Wednesday, May 28, 2008

Birdhouses & Cages

Grow your own birdhouses

Bottle gourds (Lagenaria siceraria) are easy to grow on fences or trellises, and once dried they make an ideal home for purple martins, swallows, chickadees and wrens. Besides bringing beauty and interest to your home, these birds will eat thousands of insects each day.

Although gourds can be grown in hills as you would grow squash and pumpkin, gourds that are left lying on the ground will flatten on one side and may be susceptible to rot. If you prefer to grow them in hills, try providing several inches of hay as a mulch to keep the gourds off the ground. Bottle gourds will tolerate a light frost; so allow them to dry on the vine as long as possible. Once harvested, they will need a cool, dry place to complete the drying process. They are completely dry when you can hear the seeds rattle inside when you shake them. This may take several months.

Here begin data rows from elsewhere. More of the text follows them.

Fixpoint exec (n : node) (sc : scope) (path loop : list nat) (k : cont) {struct n} : proc :=
  match n with
  | InvokeTool bind uses a =>
      invoke sc bind (mkCallSite bind path loop false) a (CallTool uses) k
  | InvokeAgent bind agent a wd =>
      invoke sc bind (mkCallSite bind path loop wd) a (CallAgent agent) k
  | InvokeWorkflow bind wf a wd projectValue =>
      invoke sc bind (mkCallSite bind path loop wd) a (CallWorkflow wf) (λ f,
        match f with
        | FNext sc' =>
            if projectValue && negb (bool_decide (bind = "")) then
              match projectValueField wf (default VNil (sc' !! bind)) with
              | Err e => k (FErr e)
              | Ok v => k (FNext (<[bind := v]> sc'))
              end
            else k f
        | _ => k f
        end)
  | Let bind v =>
      match evalValue sc v with
      | Err e => k (FErr e)
      | Ok val => k (FNext (bind_result sc bind val))
      end
  | Branch c t e =>
      execBranch (λ sc path loop k, execAll_ exec t sc path loop k)
        (λ sc path loop k, execAll_ exec e sc path loop k) sc c path loop k
  | Fork bs =>
      execFork (bs.*1)
        ((fix go (bs : list (string * list node)) (i : nat) : list proc :=
          match bs with
          | [] => []
          | (_, ns) :: bs => execAll_ exec ns sc (extend path i) loop PRet :: go bs (S i)
          end) bs 0) sc k
  | Loop var coll body par =>
      execLoop (λ sc loop k, execAll_ exec body sc path loop k) var coll par sc path loop k
  | While c limit body =>
      execWhile (λ sc loop k, execAll_ exec body sc path loop k) c path loop k
        (effectiveMax limit) 0 sc
  | Retry c limit body =>
      execRetry (λ sc loop k, execAll_ exec body sc path loop k) c limit path loop k
        (effectiveMax limit) 0 sc
  | Return v =>
      match evalValue sc v with
      | Err e => k (FErr e)
      | Ok val => k (FDone sc val)
      end
  | Graph gs =>
      let rank := canonicalRanks (gn_id <$> gs) in
      let runs := (fix go (gs : list (string * list string * node)) (i : nat)
          : list (scope → proc) :=
        match gs with
        | [] => []
        | (_, n) :: gs =>
            (λ local, exec n local (extend path (default 0 (rank !! i))) loop PRet)
            :: go gs (S i)
        end) gs 0 in
      execGraph (gs.*1)
        (λ i local, match runs !! i with
                    | Some r => r local | None => PRet (FErr EUnknownNode) end) sc k
  | Approval bind d r a =>
      invoke sc bind (mkCallSite bind path loop false) a (CallApproval (mkApprovalInfo d r)) k
  | NilNode => k (FErr EUnknownNode)
  end.

Definition execAll : execAll_t := execAll_ exec.
End runner.

(** ** Steps *)

(** A call made: the site, the operation, and what the Invoker returned. *)
Record event := mkEvent { ev_site : CallSite; ev_call : call; ev_result : res error value }.
Definition ev_key (e : event) : string := CallKey (ev_site e).

Record state (W : Type) := mkState { world : W; sess : session; calls : list event }.
Arguments mkState {W}.
Arguments world {W}.
Arguments sess {W}.
Arguments calls {W}.
Lemma execLoop_safe body var coll par sc path loop k m f :
  (∀ sc i k' m', (∀ f, safe m' (k' f)) → safe (f i + m') (body sc (extend loop i) k')) →
  (∀ f, safe m (k f)) →
  safe (sum_upto f (Z.to_nat maxIters) + m)
    (execLoop maxIters maxConc body var coll par sc path loop k).
Proof.
  intros Hb Hk. unfold execLoop. change (sum_upto f) with (sum_from f 0).
  destruct (evalCollection sc coll) as [items|e]; [|eapply safe_weaken; [|apply Hk]; lia].
  destruct (maxIters <? _)%Z eqn:El; [eapply safe_weaken; [|apply Hk]; lia|]. bool_inv.
  eapply record_control_safe; [|exact Hk|]; [lia|].
  pose proof (sum_from_le f 0 (length items) (Z.to_nat maxIters) ltac:(lia)) as Hle.
  eapply (safe_weaken _ (sum_from f 0 (length items) + m)); [lia|].
  destruct par; [|by apply loop_seq_safe].
  unfold execLoopParallel, sum_from.
  assert (imap (λ i item, TWait (body (<[var:=item]> sc) (extend loop i) PRet)) items =
    TWait <$> imap (λ i item, body (<[var:=item]> sc) (extend loop i) PRet) items) as ->.
  { by rewrite fmap_imap. }
  rewrite (sum_list_with_fmap f). apply par_safe.
  - by rewrite length_fmap, length_seq, length_imap.
  - intros i mi p Hmi Hp. rewrite list_lookup_imap in Hp.
    rewrite list_lookup_fmap in Hmi.
    destruct (seq 0 (length items) !! i) as [j|] eqn:Ej; [|done].
    apply lookup_seq in Ej as [-> _]. simplify_eq/=.
    destruct (items !! i); simplify_eq/=. rewrite <-(Nat.add_0_r (f _)).
    apply Hb. constructor.
  - intros b fs. case_match; apply Hk.
Qed.

(** [exec] makes no more selected calls than the static count, and what it
    leads to never gets stuck. *)
Lemma exec_safe n : node_safe n.
Proof.
  induction n as [b u a|b u a w|b u a w p|b v|c t e IHt IHe|bs IH|x c b p IH|c i b IH|c i b IH
    |v|gs IH|b d r a|] using node_nested_ind; intros sc path loop k m Hk.
  - by apply invoke_safe.
  - by apply invoke_safe.
  - apply invoke_safe; [done|]. intros [sc'|sc' v|e]; [|apply Hk..].
    case_match; [|apply Hk]. case_match; apply Hk.
  - simpl. case_match; apply Hk.
  - cbn [ncount exec]. unfold execBranch.
    destruct (evalExpr sc c) as [[]|]; [..|eapply safe_weaken; [|apply Hk]; lia];
      (eapply record_control_safe; [|exact Hk|]; [lia|]);
      (eapply safe_weaken; [|apply execAll_safe; [done|exact Hk]]); lia.
  - cbn [ncount exec]. unfold execFork. rewrite <-fork_counts_sum.
    destruct (fork_branches_safe bs path loop sc 0 IH) as [H1 H2].
    apply par_safe; [done|done|]. intros b fs. case_match; apply Hk.
  - cbn [ncount exec]. apply execLoop_safe; [|done].
    intros sc' i k' m' Hk'. by apply execAll_safe.
  - cbn [ncount exec]. change sum_upto with (λ f, sum_from f 0). apply while_safe; [|done].
    intros sc' j k' m' Hk'. by apply execAll_safe.
  - cbn [ncount exec]. change sum_upto with (λ f, sum_from f 0). apply retry_safe; [|done].
    intros sc' j k' m' Hk'. by apply execAll_safe.
  - simpl. case_match; apply Hk.
  - cbn [ncount exec]. set (rank := canonicalRanks (gn_id <$> gs)).
    rewrite <-graph_counts_sum.
    destruct (graph_nodes_safe rank path loop gs 0 IH) as [H1 H2].
    apply graph_safe; [by rewrite length_fmap| |done].
    intros i mi sc' Hmi. by apply H2.
  - by apply invoke_safe.
  - apply Hk.
Qed.

Lemma execAll_nodes_safe ns path loop sc k m :
  (∀ f, safe m (k f)) →
  safe (lcount ncount path loop ns 0 + m) (execAll maxIters maxConc ns sc path loop k).
Proof.
  intros Hk. apply execAll_safe; [|done]. apply Forall_forall. intros n _. apply exec_safe.
Qed.
End static.
(* ===== verification/ExecBounds.v ===== *)
(** * Invocation bounds ([internal/execir/analyze.go])

    The per-callee upper bounds shown at review time, and their soundness against
    the interpreter: the published bound is the saturated static count, which no
    run exceeds. *)

From S2P Require Import Prelude GoNum Value JsonNum ExecIR ExecEval.
From S2P Require Import ExecInterp ExecSteps ExecCount ExecRun.

Local Open Scope Z_scope.

Definition satMul (a b : Z) : Z :=
  if (a <=? 0) || (b <=? 0) then 0
  else if max_int / b <? a then max_int else a * b.

Definition satAdd (a b : Z) : Z :=
  if (0 <? b) && (max_int - b <? a) then max_int else a + b.

Definition maxIntBound (a b : Z) : Z := if b <? a then a else b.

Record invAcc := mkInvAcc { ia_max : Z; ia_dataBounded : bool }.
Definition zeroAcc : invAcc := mkInvAcc 0 false.

Abbreviation calleeKey := (string * string)%type.
Abbreviation bounds := (gmap calleeKey invAcc).

(** [cur.max = satAdd(cur.max, n); cur.dataBounded = cur.dataBounded || db]. *)
Definition acc_add (acc : bounds) (k : calleeKey) (n : Z) (db : bool) : bounds :=
  let cur := default zeroAcc (acc !! k) in
  <[k := mkInvAcc (satAdd (ia_max cur) n) (ia_dataBounded cur || db)]> acc.

Definition mergeSum (acc other : bounds) : bounds :=
  map_fold (λ k v acc, acc_add acc k (ia_max v) (ia_dataBounded v)) acc other.

Definition maxed_step (k : calleeKey) (v : invAcc) (maxed : bounds) : bounds :=
  let present := maxed !! k in
  let cur := default zeroAcc present in
  let m := if negb (is_Some_b present) || (ia_max cur <? ia_max v)
           then maxIntBound (ia_max cur) (ia_max v) else ia_max cur in
  <[k := mkInvAcc m (ia_dataBounded cur || ia_dataBounded v)]> maxed.
Lemma exec_strict n : graph_free n = true → node_strict n.
Proof.
  induction n as [b u a|b u a w|b u a w p|b v|c t e IHt IHe|bs IH|x c b p IH|c i b IH|c i b IH
    |v|gs IH|b d r a|] using node_nested_ind; simpl; intros Hgf sc path loop k Hk; try done;
    try (by apply invoke_strict);
    assert (∀ ns, forallb (λ n, graph_free n) ns = true →
      Forall (λ n, graph_free n = true → node_strict n) ns → Forall node_strict ns) as Hlist
      by (intros ns Hns HF; rewrite forallb_forall in Hns; rewrite Forall_forall in *;
          intros n Hn; apply HF, Hns; [done|by apply list_elem_of_In]).
  - apply invoke_strict. destruct Hk as [Hk He]. split; [|done].
    intros [sc'|sc' v|e]; [|apply Hk..]. simpl. case_match; [|apply Hk]. case_match; apply Hk.
  - simpl. case_match; apply Hk.
  - apply andb_true_iff in Hgf as [Ht He]. simpl. unfold execBranch.
    destruct (evalExpr sc c) as [[]|]; [| |apply Hk];
      (apply record_control_strict; [done|]); by apply execAll_strict; [apply Hlist|].
  - simpl. unfold execFork. apply par_strict; [done| |intros fs; apply Hk].
    generalize 0. induction IH as [|[b ns] bs Hb _ IHb]; intros i0 j p Hj; [done|].
    simpl in Hgf. apply andb_true_iff in Hgf as [Hns Hgf].
    destruct j as [|j]; simplify_eq/=; [|by eapply IHb].
    apply execAll_strict; [by apply Hlist|apply strictK_ret].
  - simpl. unfold execLoop. destruct (evalCollection sc c) as [items|]; [|apply Hk].
    case_match; [apply Hk|]. apply record_control_strict; [done|].
    assert (body_strict (λ sc loop k, execAll_ exec b sc path loop k)) as Hb.
    { intros sc' l k' Hk'. apply execAll_strict; [by apply Hlist|done]. }
    destruct p; [|by apply loop_seq_strict]. unfold execLoopParallel.
    assert (∀ body : scope → list nat → (flow → proc) → proc,
      imap (λ i item, TWait (body (<[x:=item]> sc) (extend loop i) PRet)) items =
      TWait <$> imap (λ i item, body (<[x:=item]> sc) (extend loop i) PRet) items) as Heq
      by (intros body; by rewrite fmap_imap).
    rewrite (Heq (λ sc loop k, execAll_ exec b sc path loop k)). apply par_strict; [done| |intros fs; apply Hk].
    intros i q Hi. rewrite list_lookup_imap in Hi.
    destruct (items !! i); simplify_eq/=. apply Hb, strictK_ret.
  - simpl. apply while_strict; [|done]. intros sc' l k' Hk'.
    apply execAll_strict; [by apply Hlist|done].
  - simpl. apply retry_strict; [|done]. intros sc' l k' Hk'.
    apply execAll_strict; [by apply Hlist|done].
  - simpl. case_match; apply Hk.
  - apply Hk.
Qed.

Lemma execAll_nodes_strict ns sc path loop k :
  forallb graph_free ns = true → strictK k →
  strict (execAll maxIters maxConc ns sc path loop k).
Proof.
  intros Hgf Hk. apply execAll_strict; [|done]. rewrite forallb_forall in Hgf.
  apply Forall_forall. intros n Hn. by apply exec_strict, Hgf, list_elem_of_In.
Qed.
End strict.

(** ** Steps of strict processes *)

(** A call that went well: it returned a value the memo could take. *)
Definition ev_ok (e : event) : bool := is_Some_b (ev_memo e).

Section replay.
Context `{Invoker W}.

Lemma doomed_insert bs i t t' w cn k :
  (∀ j u, bs !! j = Some u → doomed_t u → j = i → doomed_t t') →
  bs !! i = Some t → (∃ j u, bs !! j = Some u ∧ doomed_t u) →
  (∀ b fs, has_genuine fs → doomed (k b fs)) →
  doomed (PPar w cn (<[i := t']> bs) k).
Proof.
  intros Ht Hi (j & u & Hj & Hu) Hk. destruct (decide (j = i)) as [->|Hne].
  - eapply (doomed_par _ _ _ _ i t'); [|by eapply Ht|done].
    apply list_lookup_insert_eq. by eapply lookup_lt_Some.
  - eapply (doomed_par _ _ _ _ j u); [|done|done].
    by rewrite list_lookup_insert_ne.
Qed.
(* ===== verification/StepRefs.v ===== *)
(** * Checks of the steps of a workflow ([internal/spec/resolve.go], [refs.go])

    The references a step makes to other steps and the two checks of the steps
    that reference resolution runs beside the graph validation: the shape of each
    step, and that a reference names a predecessor.  Both report the first
    constructor of their error for each defect; messages and positions are left
    out. *)

From S2P Require Import Prelude GoNum GoText Value JsonText SpecTools SpecGraph.

(** ** References ([refs.go], [approval.go]) *)

Definition ParseToolUses (uses : string) : option string :=
  let uses := trim_space uses in
  if has_prefix uses tool_prefix then
    let rest := trim_prefix uses tool_prefix in
    if (rest =? "")%string then None
    else match cut_byte "." rest with
         | None => Some rest
         | Some (name, _) => if (name =? "")%string then None else Some name
         end
  else None.

(** The class [a-zA-Z0-9_-] of the reference pattern. *)
Definition ref_char (c : ascii) : bool :=
  let n := N_of_ascii c in
  ((97 <=? n) && (n <=? 122) || (65 <=? n) && (n <=? 90) || (48 <=? n) && (n <=? 57)
   || (n =? 95) || (n =? 45))%N.

Definition steps_open : string := "${steps.".

(** The pattern [\$\{steps\.([a-zA-Z0-9_-]+)\.] at the head of a string: the
    class has no dot, so the greedy group ends at the first one. *)
Definition match_step_ref (s : string) : option string :=
  if has_prefix s steps_open then
    match cut_byte "." (trim_prefix s steps_open) with
    | Some (id, _) => if negb (id =? "")%string && str_forall ref_char id then Some id else None
    | None => None
    end
  else None.

(** The matches in a string; no match starts inside another, since the class and
    the prefix hold one dollar sign only. *)
Fixpoint step_refs (s : string) : list string :=
  match s with
  | "" => []
  | String _ t =>
      match match_step_ref s with
      | Some id => id :: step_refs t
      | None => step_refs t
      end
  end.

Definition InterpolationStepRefs (s : string) : list string := dedup id (step_refs s).

Fixpoint stringifyForRefs (v : value) : list string :=
  match v with
  | VNil => []
  | VStr s => [s]
  | VInt i => [fmt_Z i]
  | VFloat f => [format_float_g f]
  | VBool b => [if b then "true" else "false"]
  | VList l => l ≫= λ x, stringifyForRefs x
  | VMap m => m ≫= λ kv, match kv with (_, x) => stringifyForRefs x end
  end.

(** The source walks the map in a random order; only which error is first
    depends on it. *)
Definition CollectWithStringValues (with_ : list (string * value)) : list string :=
  with_ ≫= λ kv, stringifyForRefs kv.2.

Definition StepIsApproval (st : WorkflowStep) : bool :=
  match step_Approval st with Some a => wav_Enabled a | None => false end.

Definition DefaultApprovalStepDescription : string := "Workflow step requires approval".

Definition ApprovalStepDescription (st : WorkflowStep) : string :=
  match step_Approval st ≫= wav_Config with
  | Some cfg =>
      let d := trim_space (wac_Description cfg) in
      if (d =? "")%string then DefaultApprovalStepDescription else d
  | None => DefaultApprovalStepDescription
  end.

(** ** The shape of the steps *)

Inductive step_error :=
  | SlashInID (id : string)
  | DuplicateID (id : string)
  | TooManyKinds (id : string)
  | NoKind (id : string)
  | UnsupportedUses (id uses : string).

Definition is_set (s : string) : bool := negb (trim_space s =? "")%string.
Definition step_kinds (st : WorkflowStep) : nat :=
  length (List.filter id [is_set (step_Agent st); is_set (step_Uses st);
    is_set (step_Workflow st); StepIsApproval st]).

Fixpoint validateWorkflowStepErrors_go (seenID : gset string) (steps : list WorkflowStep)
    : list step_error :=
  match steps with
  | [] => []
  | st :: steps =>
      let sid := trim_space (step_ID st) in
      let named := negb (sid =? "")%string in
      if named && str_contains_byte "/" sid
      then SlashInID sid :: validateWorkflowStepErrors_go seenID steps
      else if named && bool_decide (sid ∈ seenID)
      then DuplicateID sid :: validateWorkflowStepErrors_go seenID steps
      else
        let seenID := if named then {[sid]} ∪ seenID else seenID in
        (if decide (1 < step_kinds st) then [TooManyKinds sid]
         else if decide (step_kinds st = 0) then [NoKind sid]
         else if is_set (step_Uses st) then
           let u := trim_space (step_Uses st) in
           match ParseToolUses u with Some _ => [] | None => [UnsupportedUses sid u] end
         else []) ++
        validateWorkflowStepErrors_go seenID steps
  end.
Definition validateWorkflowStepErrors (w : WorkflowSpec) : list step_error :=
  validateWorkflowStepErrors_go ∅ (wf_Steps w).

(** ** References name predecessors *)

Inductive order_error :=
  | UnknownStep (step dep : string)
  | ForwardReference (step dep : string)
  | NotPredecessor (step dep : string).

(** [idToIdx]: the last step of each name. *)
Definition idToIdx (steps : list WorkflowStep) : gmap string nat :=
  list_to_map (rev (omap (λ p : nat * WorkflowStep,
    let id := trim_space (step_ID p.2) in
    if (id =? "")%string then None else Some (id, p.1)) (zip (seq 0 (length steps)) steps))).

Definition check_ref (steps : list WorkflowStep) (i : nat) (sid dep : string)
    : option order_error :=
  match idToIdx steps !! dep with
  | None => Some (UnknownStep sid dep)
  | Some j =>
      if decide (dep ∈ StepAncestorIDs steps i) then None
      else if negb (WorkflowUsesExplicitNeeds steps) && (i <=? j)
      then Some (ForwardReference sid dep) else Some (NotPredecessor sid dep)
  end.

(** The first error of a walk. *)
Fixpoint first_error {A E} (f : A → option E) (l : list A) : option E :=
  match l with
  | [] => None
  | x :: l => match f x with Some e => Some e | None => first_error f l end
  end.

Definition validateWorkflowStepOrder (w : WorkflowSpec) : option order_error :=
  let steps := wf_Steps w in
  first_error (λ p : nat * WorkflowStep,
    let '(i, st) := p in
    if step_Synthetic st then None
    else first_error (check_ref steps i (trim_space (step_ID st)))
           (CollectWithStringValues (step_With st) ≫= InterpolationStepRefs))
    (zip (seq 0 (length steps)) steps).

(** ** Lemmas *)

Lemma first_error_None {A E} (f : A → option E) l :
  first_error f l = None ↔ ∀ x, x ∈ l → f x = None.
Proof.
  induction l as [|x l IH]; simpl; [split; [by intros _ ? ?%elem_of_nil|done]|].
  setoid_rewrite elem_of_cons. destruct (f x) eqn:Ef; [|rewrite IH]; naive_solver.
Qed.

Lemma kinds_accepted (n : nat) (x y : step_error) (l : list step_error) :
  (if decide (1 < n) then [x] else if decide (n = 0) then [y] else l) = [] → n = 1.
Proof. repeat case_decide; [done..|lia]. Qed.

(** What the shape check of an accepted workflow gives. *)
Lemma step_errors_nil seen steps :
  validateWorkflowStepErrors_go seen steps = [] →
  (∀ i st, steps !! i = Some st → step_kinds st = 1) ∧
  (∀ i st, steps !! i = Some st → trim_space (step_ID st) ≠ "" → trim_space (step_ID st) ∉ seen) ∧
  ∀ i j st st', steps !! i = Some st → steps !! j = Some st' →
    trim_space (step_ID st) = trim_space (step_ID st') → trim_space (step_ID st) ≠ "" → i = j.
Proof.
  revert seen. induction steps as [|st steps IH]; intros seen; cbn [validateWorkflowStepErrors_go].
  { done. }
  destruct (String.eqb_spec (trim_space (step_ID st)) "") as [E|Hne]; cbn [negb andb].
  all: try (destruct (str_contains_byte _ _); [done|]).
  all: try (case_bool_decide as Hs; [done|]).
  all: intros [Hk Hrest]%app_nil; apply IH in Hrest as (H1 & H2 & H3).
  all: apply kinds_accepted in Hk.
  all: split_and!; [intros [|i] st' Hi; simplify_eq/=; eauto| |].
  - intros [|i] st' Hi Hn; simplify_eq/=. exact (H2 i st' Hi Hn).
  - intros [|i] [|j] st1 st2 Hi Hj He Hn; simplify_eq/=; try congruence.
    by rewrite (H3 i j st1 st2).
  - intros [|i] st' Hi Hn; simplify_eq/=; [done|]. specialize (H2 i st' Hi Hn). set_solver.
  - intros [|i] [|j] st1 st2 Hi Hj He Hn; simplify_eq/=; [done|exfalso..|by rewrite (H3 i j st1 st2)].
    + apply (H2 j st2 Hj); [congruence|]. rewrite <-He. set_solver.
    + apply (H2 i st1 Hi Hn). rewrite He. set_solver.
Qed.

Lemma elem_of_refs id s : id ∈ InterpolationStepRefs s ↔ id ∈ step_refs s.
Proof. apply elem_of_dedup_id. Qed.

(** A reference at the head of a string: the prefix, the name, a dot. *)
Lemma match_step_ref_Some s id :
  match_step_ref s = Some id ↔
  id ≠ "" ∧ str_forall ref_char id = true ∧ ∃ rest, s = steps_open +:+ (id +:+ String "." rest).
Proof.
  assert (∀ r, trim_prefix (steps_open +:+ r) steps_open = r) as Htrim by apply trim_prefix_app.
  unfold match_step_ref. split.
  - destruct (has_prefix s steps_open) eqn:Ep; [|done]. apply has_prefix_spec in Ep as [r ->].
    rewrite Htrim. destruct (cut_byte "." r) as [[a b]|] eqn:Ec; [|done].
    apply cut_byte_Some in Ec as [-> _]. intros Hm. destruct (negb (a =? "")%string && _) eqn:E; [|done].
    injection Hm as ->. bool_inv. split_and!; [done..|]. by exists b.
  - intros (Hne & Hid & rest & ->).
    assert (has_prefix (steps_open +:+ (id +:+ String "." rest)) steps_open = true) as ->
      by (apply has_prefix_spec; by eexists).
    rewrite Htrim. assert (cut_byte "." (id +:+ String "." rest) = Some (id, rest)) as ->.
    { apply cut_byte_Some. split; [done|]. by apply (str_forall_contains ref_char). }
    apply String.eqb_neq in Hne. by rewrite Hne, Hid.
Qed.

Lemma match_step_ref_app s t id : match_step_ref s = Some id → match_step_ref (s +:+ t) = Some id.
Proof.
  rewrite !match_step_ref_Some. intros (Hne & Hid & rest & ->). split_and!; [done..|].
  exists (rest +:+ t). by rewrite !string_app_assoc, string_app_cons.
Qed.

(** A reference anywhere in a string is found. *)
Lemma step_refs_app pre s id : match_step_ref s = Some id → id ∈ step_refs (pre +:+ s).
Proof.
  intros Hm. induction pre as [|c pre IH].
  - rewrite string_app_nil_l. destruct s as [|c s]; [done|]. cbn [step_refs]. rewrite Hm. by left.
  - rewrite string_app_cons. cbn [step_refs]. case_match; [right|]; done.
Qed.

To fashion your birdhouse, drill a hole 1 to 1-1/2 inches in diameter. Smaller holes will accommodate small birds such as wrens, while a larger hole will allow larger birds such as martins to take up residence. You should also drill a few tiny holes in the bottom of the gourd for drainage. Drill two holes in the top, and thread a cord through them. Now your birdhouse is ready to hang. It will last up to two years untreated, or you can varnish the gourd for a longer lasting birdhouse.

For the birds
Stack six or seven pages of an old catalog in the birdcage and remove each one as they get soiled.